35-year-old Tanya Delgado is taking a short break from her consistent, year-round anxiety to focus on feeling guilty for no particular reason.
“Once I started therapy and got my life in order, I realized there isn’t a whole lot I need to be anxious about,” said Tanya. “But I almost immediately started feeling guilty about having nothing to be anxious about. At least that’s why I think I feel so guilty. Like, so many people out there are suffering from anxiety, you know? It’s awful.”
Tanya has been enjoying waking up without a palpable sense that something is wrong followed by a racing heartbeat and inability to breathe, and is learning to instead appreciate feeling weighed down by a sense of dread over something terrible she has done that she can’t quite put a finger on.
“Part of me wants to get back to the comfortable heart palpitations of anxiety,” Tanya added. “But I’m learning to appreciate the unbearable weight of guilt and the unique sense of hopelessness that it brings.”

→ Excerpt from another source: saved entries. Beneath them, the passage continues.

(** *** The looks for the file input *)

(** The first look ends as read off the page, and never throws. *)
Lemma findInput_runs (q : InputSelector -> Call bool)
  (selectors : list InputSelector) t :
  exists tr,
    match inputOf q selectors with
    | Some found => exists t1, findInput q selectors t tt
                               = (tr, Settled t1 tt (inr found))
    | None => findInput q selectors t tt = (tr, Pending tt)
    end.
Proof.
  revert t. induction selectors as [|sel rest IH]; intros t;
    cbn [inputOf findInput].
  - eexists. eexists. reflexivity.
  - unfold bind at 1, tryCatch, bind at 1, await.
    destruct (answer (q sel)) as [[|]|e|]; cbn.
    + eexists. eexists. reflexivity.
    + destruct (IH (t + took (q sel))%N) as (tr & Hrun).
      destruct (inputOf q rest) as [found|].
      * destruct Hrun as (t1 & ->). eexists. eexists. reflexivity.
      * rewrite Hrun. eexists. reflexivity.
    + destruct (IH (t + took (q sel))%N) as (tr & Hrun).
      destruct (inputOf q rest) as [found|].
      * destruct Hrun as (t1 & ->). eexists. eexists. reflexivity.
      * rewrite Hrun. eexists. reflexivity.
    + eexists. reflexivity.
Qed.

(** The second look ends as read off the page. *)
Lemma recheckInput_runs (q : InputSelector -> Call bool)
  (selectors : list InputSelector) t :
  exists tr,
    match recheckOf q selectors with
    | Looked found => exists t1, recheckInput q selectors t tt
                                 = (tr, Settled t1 tt (inr found))
    | LookThrew => exists t1 e, recheckInput q selectors t tt
                                = (tr, Settled t1 tt (inl e))
    | LookHangs => recheckInput q selectors t tt = (tr, Pending tt)
    end.
Proof.
  revert t. induction selectors as [|sel rest IH]; intros t;
    cbn [recheckOf recheckInput].
  - eexists. eexists. reflexivity.
  - unfold bind at 1, await.
    destruct (answer (q sel)) as [[|]|e|]; cbn.
    + eexists. eexists. reflexivity.
    + destruct (IH (t + took (q sel))%N) as (tr & Hrun).
      destruct (recheckOf q rest) as [found| |].
      * destruct Hrun as (t1 & ->). eexists. eexists. reflexivity.
      * destruct Hrun as (t1 & e & ->). eexists. eexists. eexists. reflexivity.
      * rewrite Hrun. eexists. reflexivity.
    + eexists. eexists. eexists. reflexivity.
    + eexists. reflexivity.
Qed.

(** One turn of the loop over the media buttons ends as read off the
    page, and never throws. *)
Lemma tryButton_runs (p : Page) (sel : ButtonSelector) t :
  exists tr,
    match buttonOf p sel with
    | Some done => exists t1, tryButton p sel t tt = (tr, Settled t1 tt (inr done))
    | None => tryButton p sel t tt = (tr, Pending tt)
    end.
Proof.
  unfold tryButton, buttonOf, tryCatch.
  destruct (answer (mediaButton p sel)) as [[|]|e|] eqn:Hb.
  - rewrite (bind_await _ _ _ _ _ Hb). rewrite bind_emit. cbn [fst snd].
    destruct (answer (clickMediaButton p sel)) as [[]|e|] eqn:Hc.
    + rewrite (bind_await _ _ _ _ _ Hc). rewrite bind_emit. cbn [fst snd].
      rewrite (bind_value _ _ _ _ _ _ _ _ (media_wait_runs 1000 _)).
      cbn [fst snd].
      match goal with
      | |- context [bind (recheckInput ?q ?l) _ ?t0 tt] =>
          destruct (recheckInput_runs q l t0) as (trr & Hrun)
      end.
      destruct (recheckOf (fileInputAfter p sel) fileInputSelectors)
        as [found| |].
      * destruct Hrun as (t1 & Hrun).
        rewrite (bind_value _ _ _ _ _ _ _ _ Hrun). cbn.
        eexists. eexists. reflexivity.
      * destruct Hrun as (t1 & e & Hrun).
        rewrite (bind_error _ _ _ _ _ _ _ _ Hrun). cbn.
        eexists. eexists. reflexivity.
      * rewrite (bind_pending _ _ _ _ _ _ Hrun). cbn.
        eexists. reflexivity.
    + unfold bind at 1, await. rewrite Hc. cbn. eexists. eexists. reflexivity.
    + unfold bind at 1, await. rewrite Hc. cbn. eexists. reflexivity.
  - rewrite (bind_await _ _ _ _ _ Hb). cbn. eexists. eexists. reflexivity.
  - unfold bind, await. rewrite Hb. cbn. eexists. eexists. reflexivity.
  - unfold bind, await. rewrite Hb. cbn. eexists. reflexivity.
Qed.
Lemma stop_all_reminders_silences_witness :
  let parse := Scheduler.fromisoformat_hms in
  let s := Scheduler.start_all_reminders parse (SchedulerExamples.tuesday 9 15)
             SchedulerExamples.modal_scheduler in
  let evs := [Scheduler.Expire 0;
              Scheduler.Call 0
                (Scheduler.mk_env (SchedulerExamples.tuesday 10 0)
                   SchedulerExamples.never_raises false)] in
  let s' := Scheduler.stop_all_reminders s in
  length (Scheduler.threads s) = 7%nat /\
  Scheduler.is_running s' = false /\
  Scheduler.timers s' = ∅ /\
  Forall (fun t => Scheduler.is_alive t = false) (Scheduler.threads s') /\
  Scheduler.run parse evs s' = s' /\
  Scheduler.notifier_calls (Scheduler.run parse evs s') = Scheduler.notifier_calls s.
Proof.
  split; [reflexivity|].
  apply (stop_all_reminders_silences Scheduler.fromisoformat_hms
           (Scheduler.start_all_reminders Scheduler.fromisoformat_hms
              (SchedulerExamples.tuesday 9 15) SchedulerExamples.modal_scheduler)
           [Scheduler.Expire 0;
            Scheduler.Call 0
              (Scheduler.mk_env (SchedulerExamples.tuesday 10 0)
                 SchedulerExamples.never_raises false)]).
  - reflexivity.
  - vm_compute. reflexivity.
  - reflexivity.
  - reflexivity.
Defined.

Section FiringFacts.
Import Datetime Scheduler SchedulerSettings.

Variable fromisoformat : string -> option time.

(** What the callback of a kind other than the daily summary comes to
    when the notifier does not raise: the call of the notifier when the
    firing is eligible, then the re-arming. *)
Lemma callback_rearms k e s :
  k <> daily_summary ->
  notifier_raises e (reminder_method k s) = false ->
  callback fromisoformat k e s =
    (arm k (env_now e) (seconds (reminder_interval k s))
       (if should_send_reminder fromisoformat (env_now e) s
        then notify (reminder_method k s) s else s),
     true).
Proof.
  intros Hk Hquiet.
  assert (Hcb : callback fromisoformat k e s = send_reminder fromisoformat k e s)
    by (destruct k; try reflexivity; contradiction).
  rewrite Hcb. unfold send_reminder. rewrite Hquiet.
  destruct (should_send_reminder fromisoformat (env_now e) s);
    destruct k; try contradiction; reflexivity.
Qed.
(** C2. The rows passing the filters are put in the order "[last_use]
    ascending, null first, ties by [last_check] descending" and the first
    [limit] of them are returned: as they are when [update_usage] is off,
    and with only their [last_use] stamped when it is on. *)
Theorem find_socks5_order clock db co cc ci mn mx limit :
  primary_key db ->
  let passing := filter (passes co cc ci mn mx) db in
  exists ordered,
    Permutation ordered passing /\
    StronglySorted selection_order ordered /\
    select_socks5 db co cc ci mn mx limit = firstn limit ordered /\
    fst (find_socks5 clock db co cc ci mn mx false limit) = firstn limit ordered /\
    Forall2 same_but_last_use
      (fst (find_socks5 clock db co cc ci mn mx true limit))
      (firstn limit ordered).
Proof.
  intros Hk passing. exists (order_by passing). subst passing.
  split; [apply order_by_perm|].
  split; [apply order_by_sorted|].
  assert (E : select_socks5 db co cc ci mn mx limit
              = firstn limit (order_by (filter (passes co cc ci mn mx) db))).
  { unfold select_socks5. now rewrite candidates_filter. }
  split; [exact E|].
  unfold find_socks5. rewrite andb_false_r, andb_true_r. simpl.
  split; [exact E|].
  rewrite <- E.
  destruct (select_socks5 db co cc ci mn mx limit) as [|s0 result] eqn:R.
  - constructor.
  - cbv beta iota delta [is_empty negb fst].
    apply (Forall2_map_in same_but_last_use); [apply stamp_same|].
    intros s' s Hin Hs. apply refresh_commit_same; auto.
    rewrite <- R in Hin. now apply select_socks5_in in Hin.
Qed.
(** * winget_updater.py: the orchestration of the automatic winget update

    A shallow embedding of [src/winget_updater.py].  The program is a PyQt5
    application: one slot ([q1R2s3]) is queued at start-up, slots queue
    further slots through timers, a worker thread ([w7X8y9]) reports back
    through queued signals, and a [QProcess] reports through its own
    signals.  The embedding keeps that shape: every method is a computation
    in a small state-and-exception monad over the window's state, and
    [exec_] is the event loop that runs the queued slots one after the
    other. *)

From Stdlib Require Import List ZArith NArith Bool Lia String Ascii DecimalString.
Import ListNotations.
Local Open Scope Z_scope.

(** ** Python strings *)

(** A Python [str] is a sequence of Unicode code points. *)
Abbreviation pystr := (list N).

(** An ASCII literal of the source, as a [str]. *)
Fixpoint lit (s : string) : pystr :=
  match s with
  | EmptyString => []
  | String a t => N_of_ascii a :: lit t
  end.

(** The escape [\n] of the source's literals. *)
Definition nl : pystr := [10%N].

Fixpoint pystr_eqb (a b : pystr) : bool :=
  match a, b with
  | [], [] => true
  | x :: a', y :: b' => N.eqb x y && pystr_eqb a' b'
  | _, _ => false
  end.

(** [str(n)] and [f"{n}"] for an [int]. *)
Definition str_of_int (z : Z) : pystr := lit (NilZero.string_of_int (Z.to_int z)).

(** [" ".join(parts)] *)
Fixpoint join_space (parts : list pystr) : pystr :=
  match parts with
  | [] => []
  | [p] => p
  | p :: rest => p ++ lit " " ++ join_space rest
  end.

(** The characters [str.strip()] removes: those for which [str.isspace]
    holds (CPython's [_PyUnicode_IsWhitespace]). *)
Definition isspace (c : N) : bool :=
  ((9 <=? c) && (c <=? 13)
   || (28 <=? c) && (c <=? 32)
   || (c =? 133) || (c =? 160) || (c =? 5760)
   || (8192 <=? c) && (c <=? 8202)
   || (c =? 8232) || (c =? 8233) || (c =? 8239) || (c =? 8287)
   || (c =? 12288))%N.

Fixpoint lstrip (s : pystr) : pystr :=
  match s with
  | [] => []
  | c :: t => if isspace c then lstrip t else s
  end.

Definition rstrip (s : pystr) : pystr := rev (lstrip (rev s)).

Definition strip (s : pystr) : pystr := rstrip (lstrip s).

(** [a or b] on strings: [a] unless it is empty. *)
Definition str_or (a b : pystr) : pystr :=
  match a with
  | [] => b
  | _ :: _ => a
  end.

(** [os.path.join(dir, name)] on Windows for a relative [name] without a
    drive: the separator is added unless [dir] is empty or already ends with
    one. *)
Definition os_path_join (dir name : pystr) : pystr :=
  match rev dir with
  | [] => name
  | c :: _ => if ((c =? 92) || (c =? 47))%N then dir ++ name
              else dir ++ lit "\" ++ name
  end.

(** ** The constants of the module *)

Definition WINGET_MSIX_URL : pystr :=
  lit "https://sourceforge.net/projects/windows-package-manager.mirror"
  ++ lit "/files/v1.11.430/Microsoft.DesktopAppInstaller_8wekyb3d8bbwe.msixbundle/download".

Definition WINGET_UPDATE_ARGS : list pystr :=
  [ lit "upgrade";
    lit "--all";
    lit "--accept-source-agreements";
    lit "--accept-package-agreements";
    lit "--disable-interactivity" ].

(** ** What the program observes of its host *)

(** [QProcess.ExitStatus] *)
Inductive ExitStatus := NormalExit | CrashExit.

(** The result of [subprocess.run(..., capture_output=True, text=True)]. *)
Record CompletedProcess := {
  returncode : Z;
  stdout : pystr;
  stderr : pystr
}.

Inductive RunResult :=
| SpawnRaised (exc : pystr)            (* e.g. [FileNotFoundError] *)
| Completed (proc : CompletedProcess).

(** Everything a run reads from outside.  The download follows CPython's
    [urllib.request.urlretrieve]: opening the URL may raise; otherwise the
    body arrives as a sequence of non-empty blocks, possibly cut short by an
    exception. *)
Record Env := {
  sys_argv : list pystr;
  sys_executable : pystr;
  platform_system : pystr;
  platform_release : pystr;
  IsUserAnAdmin : option Z;        (* [None]: the query raises *)
  ShellExecuteW : Z;               (* the returned HINSTANCE; success is > 32 *)
  which_winget : option pystr;     (* [shutil.which("winget")] *)
  gettempdir : pystr;
  dl_open_error : option pystr;    (* [str] of the exception raised on opening *)
  dl_size : Z;                     (* Content-Length, or -1 when not sent *)
  dl_blocks : list Z;              (* the lengths of the blocks read *)
  dl_read_error : option pystr;    (* [str] of the exception raised while reading *)
  installer : RunResult;
  wait_started : bool;             (* [waitForStarted(3000)] *)
  proc_chunks : list pystr;        (* the decoded output, as it becomes readable *)
  proc_exit_code : Z;
  proc_exit_status : ExitStatus
}.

“Honestly I feel like a kid again,” Tanya says. “A kid who is attending Catholic school while going through puberty.”
In spite of her vague, unrelenting sense of guilt, Tanya is hopeful that this exhausting cycle of negative feelings may change someday.
“I wonder what I could do if I used this energy for something positive,” she asked herself, before feeling ashamed that this thought literally just occurred to her.